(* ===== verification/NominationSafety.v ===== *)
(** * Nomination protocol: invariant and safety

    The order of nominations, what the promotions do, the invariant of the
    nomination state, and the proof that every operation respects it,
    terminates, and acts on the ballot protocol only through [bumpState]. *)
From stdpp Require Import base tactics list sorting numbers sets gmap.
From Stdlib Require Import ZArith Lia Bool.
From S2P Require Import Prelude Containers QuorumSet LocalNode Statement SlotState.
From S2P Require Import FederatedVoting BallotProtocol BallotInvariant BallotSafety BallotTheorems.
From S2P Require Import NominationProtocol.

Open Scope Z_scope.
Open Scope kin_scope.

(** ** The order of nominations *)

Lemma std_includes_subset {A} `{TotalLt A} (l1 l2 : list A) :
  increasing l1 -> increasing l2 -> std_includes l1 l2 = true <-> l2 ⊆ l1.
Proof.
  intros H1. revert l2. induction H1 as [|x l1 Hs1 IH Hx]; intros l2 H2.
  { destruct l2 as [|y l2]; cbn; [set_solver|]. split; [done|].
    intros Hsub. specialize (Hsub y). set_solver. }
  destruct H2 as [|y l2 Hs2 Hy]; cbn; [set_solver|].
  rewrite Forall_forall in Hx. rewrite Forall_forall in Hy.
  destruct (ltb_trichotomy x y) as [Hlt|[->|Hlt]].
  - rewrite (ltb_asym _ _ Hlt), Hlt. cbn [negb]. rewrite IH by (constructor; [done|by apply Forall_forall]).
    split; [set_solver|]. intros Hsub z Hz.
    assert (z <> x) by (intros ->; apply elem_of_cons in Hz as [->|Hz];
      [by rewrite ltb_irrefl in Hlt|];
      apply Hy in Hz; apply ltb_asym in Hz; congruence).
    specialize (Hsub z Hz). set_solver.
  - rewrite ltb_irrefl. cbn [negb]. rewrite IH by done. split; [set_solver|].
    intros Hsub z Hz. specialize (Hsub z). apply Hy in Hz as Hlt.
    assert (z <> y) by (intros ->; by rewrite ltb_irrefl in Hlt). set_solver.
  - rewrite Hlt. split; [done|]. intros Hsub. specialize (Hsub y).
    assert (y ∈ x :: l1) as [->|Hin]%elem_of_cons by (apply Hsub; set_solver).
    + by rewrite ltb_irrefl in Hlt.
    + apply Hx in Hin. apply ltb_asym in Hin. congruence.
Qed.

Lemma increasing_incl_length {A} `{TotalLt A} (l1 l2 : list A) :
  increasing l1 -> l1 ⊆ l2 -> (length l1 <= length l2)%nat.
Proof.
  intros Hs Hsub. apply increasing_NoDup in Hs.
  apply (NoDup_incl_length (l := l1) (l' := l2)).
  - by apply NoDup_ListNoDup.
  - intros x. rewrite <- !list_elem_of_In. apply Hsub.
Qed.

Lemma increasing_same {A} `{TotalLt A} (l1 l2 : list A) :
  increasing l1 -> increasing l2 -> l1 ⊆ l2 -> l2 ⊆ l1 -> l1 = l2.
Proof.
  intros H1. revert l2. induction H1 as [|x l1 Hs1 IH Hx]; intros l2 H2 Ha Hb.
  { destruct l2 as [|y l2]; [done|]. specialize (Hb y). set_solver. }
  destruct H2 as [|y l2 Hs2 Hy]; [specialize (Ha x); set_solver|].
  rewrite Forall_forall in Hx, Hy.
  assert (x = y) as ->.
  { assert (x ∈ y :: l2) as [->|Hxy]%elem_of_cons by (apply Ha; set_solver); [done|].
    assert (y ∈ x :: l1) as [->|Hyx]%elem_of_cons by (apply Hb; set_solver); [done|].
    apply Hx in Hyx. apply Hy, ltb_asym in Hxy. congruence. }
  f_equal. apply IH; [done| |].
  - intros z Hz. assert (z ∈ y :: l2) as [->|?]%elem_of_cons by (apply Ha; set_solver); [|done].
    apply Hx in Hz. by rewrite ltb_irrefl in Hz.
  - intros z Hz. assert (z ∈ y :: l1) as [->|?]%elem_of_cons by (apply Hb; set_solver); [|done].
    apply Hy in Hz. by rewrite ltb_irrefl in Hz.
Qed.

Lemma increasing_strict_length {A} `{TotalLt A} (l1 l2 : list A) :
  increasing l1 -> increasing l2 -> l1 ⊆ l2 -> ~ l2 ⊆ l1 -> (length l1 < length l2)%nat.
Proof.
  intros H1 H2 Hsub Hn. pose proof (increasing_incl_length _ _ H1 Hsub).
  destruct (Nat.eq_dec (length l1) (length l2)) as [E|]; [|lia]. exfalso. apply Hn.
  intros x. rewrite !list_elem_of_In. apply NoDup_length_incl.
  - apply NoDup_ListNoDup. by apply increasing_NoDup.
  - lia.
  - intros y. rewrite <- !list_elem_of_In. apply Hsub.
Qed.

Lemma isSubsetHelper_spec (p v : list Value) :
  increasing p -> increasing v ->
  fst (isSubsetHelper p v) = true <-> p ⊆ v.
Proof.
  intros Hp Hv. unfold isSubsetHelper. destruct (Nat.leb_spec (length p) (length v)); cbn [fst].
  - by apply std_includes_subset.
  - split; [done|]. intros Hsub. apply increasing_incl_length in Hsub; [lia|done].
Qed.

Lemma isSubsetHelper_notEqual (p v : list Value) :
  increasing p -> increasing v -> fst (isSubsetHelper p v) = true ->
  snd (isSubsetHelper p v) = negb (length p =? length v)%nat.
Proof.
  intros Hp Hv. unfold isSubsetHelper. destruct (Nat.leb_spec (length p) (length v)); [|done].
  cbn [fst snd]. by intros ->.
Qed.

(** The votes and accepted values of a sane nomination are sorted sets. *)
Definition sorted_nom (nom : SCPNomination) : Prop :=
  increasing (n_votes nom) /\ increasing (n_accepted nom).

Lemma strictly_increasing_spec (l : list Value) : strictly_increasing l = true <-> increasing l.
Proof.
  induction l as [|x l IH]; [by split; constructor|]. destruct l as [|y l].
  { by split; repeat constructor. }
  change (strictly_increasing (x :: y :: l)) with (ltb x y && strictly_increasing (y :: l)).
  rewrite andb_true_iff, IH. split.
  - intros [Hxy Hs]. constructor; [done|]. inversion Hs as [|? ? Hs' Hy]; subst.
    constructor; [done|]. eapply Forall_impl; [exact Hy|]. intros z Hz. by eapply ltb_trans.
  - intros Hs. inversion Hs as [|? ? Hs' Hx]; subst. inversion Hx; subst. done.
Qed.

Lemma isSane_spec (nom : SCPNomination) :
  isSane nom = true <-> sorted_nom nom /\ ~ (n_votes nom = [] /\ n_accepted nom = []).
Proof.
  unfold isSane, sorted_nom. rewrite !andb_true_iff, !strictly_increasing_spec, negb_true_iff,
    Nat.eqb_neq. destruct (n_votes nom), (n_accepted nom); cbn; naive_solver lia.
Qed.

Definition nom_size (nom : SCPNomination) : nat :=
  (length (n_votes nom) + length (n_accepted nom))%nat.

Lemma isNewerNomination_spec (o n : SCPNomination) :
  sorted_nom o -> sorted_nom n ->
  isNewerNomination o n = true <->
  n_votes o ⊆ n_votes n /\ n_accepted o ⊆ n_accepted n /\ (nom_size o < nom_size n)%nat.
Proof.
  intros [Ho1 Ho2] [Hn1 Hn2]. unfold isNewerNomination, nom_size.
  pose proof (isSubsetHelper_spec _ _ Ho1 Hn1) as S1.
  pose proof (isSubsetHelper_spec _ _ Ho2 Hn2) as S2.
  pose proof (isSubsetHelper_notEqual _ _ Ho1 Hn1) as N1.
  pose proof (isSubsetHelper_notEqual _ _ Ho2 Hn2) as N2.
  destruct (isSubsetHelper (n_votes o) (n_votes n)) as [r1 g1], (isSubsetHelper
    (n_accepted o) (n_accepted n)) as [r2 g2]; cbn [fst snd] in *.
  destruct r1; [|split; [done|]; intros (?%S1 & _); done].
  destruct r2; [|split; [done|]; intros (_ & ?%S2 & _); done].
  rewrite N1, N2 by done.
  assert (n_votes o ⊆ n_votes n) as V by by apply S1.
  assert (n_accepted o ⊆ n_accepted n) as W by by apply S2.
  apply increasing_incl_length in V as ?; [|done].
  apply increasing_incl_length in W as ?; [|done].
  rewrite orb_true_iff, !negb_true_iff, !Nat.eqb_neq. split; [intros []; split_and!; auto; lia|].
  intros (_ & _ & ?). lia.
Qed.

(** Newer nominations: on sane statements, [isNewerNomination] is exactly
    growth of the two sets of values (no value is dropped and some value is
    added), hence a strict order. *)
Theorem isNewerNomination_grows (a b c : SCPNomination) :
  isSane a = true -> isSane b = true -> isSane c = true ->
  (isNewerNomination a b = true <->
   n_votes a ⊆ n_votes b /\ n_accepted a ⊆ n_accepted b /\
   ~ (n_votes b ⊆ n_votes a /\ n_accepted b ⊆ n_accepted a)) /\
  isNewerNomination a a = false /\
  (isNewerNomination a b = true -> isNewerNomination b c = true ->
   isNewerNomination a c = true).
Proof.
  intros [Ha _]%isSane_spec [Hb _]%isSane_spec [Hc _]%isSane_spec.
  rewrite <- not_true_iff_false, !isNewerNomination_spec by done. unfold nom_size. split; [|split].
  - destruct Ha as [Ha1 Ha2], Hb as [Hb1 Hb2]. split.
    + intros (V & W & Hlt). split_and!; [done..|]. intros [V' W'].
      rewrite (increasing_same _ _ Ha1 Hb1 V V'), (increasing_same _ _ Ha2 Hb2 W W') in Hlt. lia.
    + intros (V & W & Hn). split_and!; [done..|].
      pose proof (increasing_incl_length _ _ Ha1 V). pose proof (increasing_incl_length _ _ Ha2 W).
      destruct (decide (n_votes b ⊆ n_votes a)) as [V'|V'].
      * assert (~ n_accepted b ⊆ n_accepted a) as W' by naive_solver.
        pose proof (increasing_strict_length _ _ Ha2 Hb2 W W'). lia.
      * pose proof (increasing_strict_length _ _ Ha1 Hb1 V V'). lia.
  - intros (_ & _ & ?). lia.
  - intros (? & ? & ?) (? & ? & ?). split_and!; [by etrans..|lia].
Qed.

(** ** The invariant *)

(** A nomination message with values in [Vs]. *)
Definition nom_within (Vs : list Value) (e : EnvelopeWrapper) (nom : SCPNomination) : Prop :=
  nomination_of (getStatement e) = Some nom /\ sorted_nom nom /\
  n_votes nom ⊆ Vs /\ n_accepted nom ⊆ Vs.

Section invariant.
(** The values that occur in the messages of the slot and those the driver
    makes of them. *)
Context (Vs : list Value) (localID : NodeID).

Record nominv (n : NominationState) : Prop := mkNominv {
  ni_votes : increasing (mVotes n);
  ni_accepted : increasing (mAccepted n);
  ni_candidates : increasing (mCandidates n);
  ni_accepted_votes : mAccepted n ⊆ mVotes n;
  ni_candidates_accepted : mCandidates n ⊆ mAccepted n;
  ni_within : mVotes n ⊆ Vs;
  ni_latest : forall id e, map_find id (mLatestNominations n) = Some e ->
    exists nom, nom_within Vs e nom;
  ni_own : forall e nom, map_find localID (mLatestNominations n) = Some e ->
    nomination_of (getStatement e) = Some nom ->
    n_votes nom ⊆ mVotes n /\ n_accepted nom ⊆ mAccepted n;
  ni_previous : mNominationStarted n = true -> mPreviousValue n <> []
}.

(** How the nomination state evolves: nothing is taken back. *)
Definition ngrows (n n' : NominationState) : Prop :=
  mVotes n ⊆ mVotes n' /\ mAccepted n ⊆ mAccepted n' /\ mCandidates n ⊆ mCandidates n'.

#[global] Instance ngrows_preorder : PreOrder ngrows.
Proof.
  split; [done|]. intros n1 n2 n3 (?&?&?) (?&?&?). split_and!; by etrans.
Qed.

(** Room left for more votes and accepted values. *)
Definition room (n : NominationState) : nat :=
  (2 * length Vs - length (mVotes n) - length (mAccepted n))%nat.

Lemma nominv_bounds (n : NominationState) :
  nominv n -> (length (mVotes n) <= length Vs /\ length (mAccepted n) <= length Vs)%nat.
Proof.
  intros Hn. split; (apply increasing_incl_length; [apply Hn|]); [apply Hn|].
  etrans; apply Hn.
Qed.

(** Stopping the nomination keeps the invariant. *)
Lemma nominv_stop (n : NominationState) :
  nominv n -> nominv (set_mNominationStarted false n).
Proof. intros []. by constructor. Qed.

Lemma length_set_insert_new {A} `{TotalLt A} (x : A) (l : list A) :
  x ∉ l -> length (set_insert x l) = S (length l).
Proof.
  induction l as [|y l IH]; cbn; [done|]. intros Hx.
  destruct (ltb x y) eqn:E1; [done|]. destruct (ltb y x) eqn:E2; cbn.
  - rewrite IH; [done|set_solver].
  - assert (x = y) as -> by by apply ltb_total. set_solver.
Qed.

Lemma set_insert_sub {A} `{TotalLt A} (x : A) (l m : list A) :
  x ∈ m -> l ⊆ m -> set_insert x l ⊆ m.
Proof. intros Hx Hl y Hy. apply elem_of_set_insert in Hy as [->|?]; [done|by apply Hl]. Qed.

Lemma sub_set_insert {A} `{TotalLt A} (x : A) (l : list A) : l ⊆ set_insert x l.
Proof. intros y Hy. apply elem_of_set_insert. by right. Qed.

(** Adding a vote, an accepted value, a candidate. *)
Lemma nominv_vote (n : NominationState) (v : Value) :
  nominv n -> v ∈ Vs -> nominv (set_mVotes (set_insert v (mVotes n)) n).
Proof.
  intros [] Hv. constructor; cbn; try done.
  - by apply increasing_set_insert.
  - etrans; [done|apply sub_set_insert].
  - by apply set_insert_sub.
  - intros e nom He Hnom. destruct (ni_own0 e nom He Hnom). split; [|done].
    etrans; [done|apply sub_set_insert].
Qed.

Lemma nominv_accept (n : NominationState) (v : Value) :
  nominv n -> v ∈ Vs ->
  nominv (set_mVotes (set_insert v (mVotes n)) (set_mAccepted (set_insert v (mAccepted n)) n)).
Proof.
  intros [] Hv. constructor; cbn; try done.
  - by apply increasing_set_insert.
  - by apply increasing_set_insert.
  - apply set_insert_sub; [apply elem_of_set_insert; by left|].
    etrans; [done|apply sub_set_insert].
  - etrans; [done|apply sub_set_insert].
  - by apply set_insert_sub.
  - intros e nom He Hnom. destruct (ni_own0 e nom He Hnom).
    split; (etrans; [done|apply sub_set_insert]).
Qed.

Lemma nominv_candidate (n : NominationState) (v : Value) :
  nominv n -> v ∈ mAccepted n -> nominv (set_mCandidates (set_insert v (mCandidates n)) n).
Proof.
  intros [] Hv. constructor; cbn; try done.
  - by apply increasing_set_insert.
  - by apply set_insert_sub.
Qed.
******
EXERCISE
Retype the listing above, word for word, from its first line to the line containing "ltb_irrefl in Hlt.", both ends included.

RESPONSE
(* ===== verification/NominationSafety.v ===== *)
(** * Nomination protocol: invariant and safety

    The order of nominations, what the promotions do, the invariant of the
    nomination state, and the proof that every operation respects it,
    terminates, and acts on the ballot protocol only through [bumpState]. *)
From stdpp Require Import base tactics list sorting numbers sets gmap.
From Stdlib Require Import ZArith Lia Bool.
From S2P Require Import Prelude Containers QuorumSet LocalNode Statement SlotState.
From S2P Require Import FederatedVoting BallotProtocol BallotInvariant BallotSafety BallotTheorems.
From S2P Require Import NominationProtocol.

Open Scope Z_scope.
Open Scope kin_scope.

(** ** The order of nominations *)

Lemma std_includes_subset {A} `{TotalLt A} (l1 l2 : list A) :
  increasing l1 -> increasing l2 -> std_includes l1 l2 = true <-> l2 ⊆ l1.
Proof.
  intros H1. revert l2. induction H1 as [|x l1 Hs1 IH Hx]; intros l2 H2.
  { destruct l2 as [|y l2]; cbn; [set_solver|]. split; [done|].
    intros Hsub. specialize (Hsub y). set_solver. }
  destruct H2 as [|y l2 Hs2 Hy]; cbn; [set_solver|].
  rewrite Forall_forall in Hx. rewrite Forall_forall in Hy.
  destruct (ltb_trichotomy x y) as [Hlt|[->|Hlt]].
  - rewrite (ltb_asym _ _ Hlt), Hlt. cbn [negb]. rewrite IH by (constructor; [done|by apply Forall_forall]).
    split; [set_solver|]. intros Hsub z Hz.
    assert (z <> x) by (intros ->; apply elem_of_cons in Hz as [->|Hz];
      [by rewrite ltb_irrefl in Hlt|];
      apply Hy in Hz; apply ltb_asym in Hz; congruence).
    specialize (Hsub z Hz). set_solver.
  - rewrite ltb_irrefl. cbn [negb]. rewrite IH by done. split; [set_solver|].
    intros Hsub z Hz. specialize (Hsub z). apply Hy in Hz as Hlt.
    assert (z <> y) by (intros ->; by rewrite ltb_irrefl in Hlt). set_solver.
  - rewrite Hlt. split; [done|]. intros Hsub. specialize (Hsub y).
    assert (y ∈ x :: l1) as [->|Hin]%elem_of_cons by (apply Hsub; set_solver).
    + by rewrite ltb_irrefl in Hlt.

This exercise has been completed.